— What is needed —
All that should come back is the lines of the data below from the one containing "(** The addresses" to the one containing "Lemma page_of_le tt", inclusive, exactly as they stand.

(Collected data entries)
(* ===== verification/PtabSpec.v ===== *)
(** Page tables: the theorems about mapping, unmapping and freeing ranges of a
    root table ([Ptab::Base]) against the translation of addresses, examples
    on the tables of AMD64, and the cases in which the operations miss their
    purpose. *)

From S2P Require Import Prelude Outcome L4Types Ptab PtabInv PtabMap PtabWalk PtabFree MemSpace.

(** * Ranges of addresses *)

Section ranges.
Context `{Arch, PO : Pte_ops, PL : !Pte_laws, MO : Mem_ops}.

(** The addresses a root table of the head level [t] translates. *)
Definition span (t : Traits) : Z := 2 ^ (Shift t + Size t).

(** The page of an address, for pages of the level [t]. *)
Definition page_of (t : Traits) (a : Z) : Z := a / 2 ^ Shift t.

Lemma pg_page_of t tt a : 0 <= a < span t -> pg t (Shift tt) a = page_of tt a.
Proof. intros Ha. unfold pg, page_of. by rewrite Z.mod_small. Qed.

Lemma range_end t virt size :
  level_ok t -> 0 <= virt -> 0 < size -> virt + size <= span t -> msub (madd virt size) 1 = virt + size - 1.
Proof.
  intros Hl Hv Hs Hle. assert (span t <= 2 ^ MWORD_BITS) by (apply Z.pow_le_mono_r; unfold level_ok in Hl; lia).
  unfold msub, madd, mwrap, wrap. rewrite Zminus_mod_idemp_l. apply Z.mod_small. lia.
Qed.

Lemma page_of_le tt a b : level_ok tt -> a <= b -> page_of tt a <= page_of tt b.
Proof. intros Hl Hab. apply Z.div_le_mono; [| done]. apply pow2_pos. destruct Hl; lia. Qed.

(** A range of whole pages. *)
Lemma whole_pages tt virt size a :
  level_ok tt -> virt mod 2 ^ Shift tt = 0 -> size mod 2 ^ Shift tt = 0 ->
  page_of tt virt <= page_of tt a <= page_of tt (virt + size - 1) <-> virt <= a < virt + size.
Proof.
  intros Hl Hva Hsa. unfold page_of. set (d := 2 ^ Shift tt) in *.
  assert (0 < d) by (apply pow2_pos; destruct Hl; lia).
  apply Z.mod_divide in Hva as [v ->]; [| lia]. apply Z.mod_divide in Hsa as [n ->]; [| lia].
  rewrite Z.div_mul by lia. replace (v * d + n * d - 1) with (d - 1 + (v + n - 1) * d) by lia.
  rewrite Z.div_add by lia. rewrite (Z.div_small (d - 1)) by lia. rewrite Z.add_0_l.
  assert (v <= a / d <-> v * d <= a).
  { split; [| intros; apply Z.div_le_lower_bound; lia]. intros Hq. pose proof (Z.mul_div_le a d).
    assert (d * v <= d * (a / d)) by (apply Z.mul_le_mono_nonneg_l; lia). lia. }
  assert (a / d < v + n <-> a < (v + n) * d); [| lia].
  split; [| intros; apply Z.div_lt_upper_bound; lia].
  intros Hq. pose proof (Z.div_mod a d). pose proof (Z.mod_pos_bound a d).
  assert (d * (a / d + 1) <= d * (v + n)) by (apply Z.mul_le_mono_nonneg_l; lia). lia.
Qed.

— Result of the exercise —
(** The addresses a root table of the head level [t] translates. *)
Definition span (t : Traits) : Z := 2 ^ (Shift t + Size t).

(** The page of an address, for pages of the level [t]. *)
Definition page_of (t : Traits) (a : Z) : Z := a / 2 ^ Shift t.

Lemma pg_page_of t tt a : 0 <= a < span t -> pg t (Shift tt) a = page_of tt a.
Proof. intros Ha. unfold pg, page_of. by rewrite Z.mod_small. Qed.

Lemma range_end t virt size :
  level_ok t -> 0 <= virt -> 0 < size -> virt + size <= span t -> msub (madd virt size) 1 = virt + size - 1.
Proof.
  intros Hl Hv Hs Hle. assert (span t <= 2 ^ MWORD_BITS) by (apply Z.pow_le_mono_r; unfold level_ok in Hl; lia).
  unfold msub, madd, mwrap, wrap. rewrite Zminus_mod_idemp_l. apply Z.mod_small. lia.
Qed.

Lemma page_of_le tt a b : level_ok tt -> a <= b -> page_of tt a <= page_of tt b.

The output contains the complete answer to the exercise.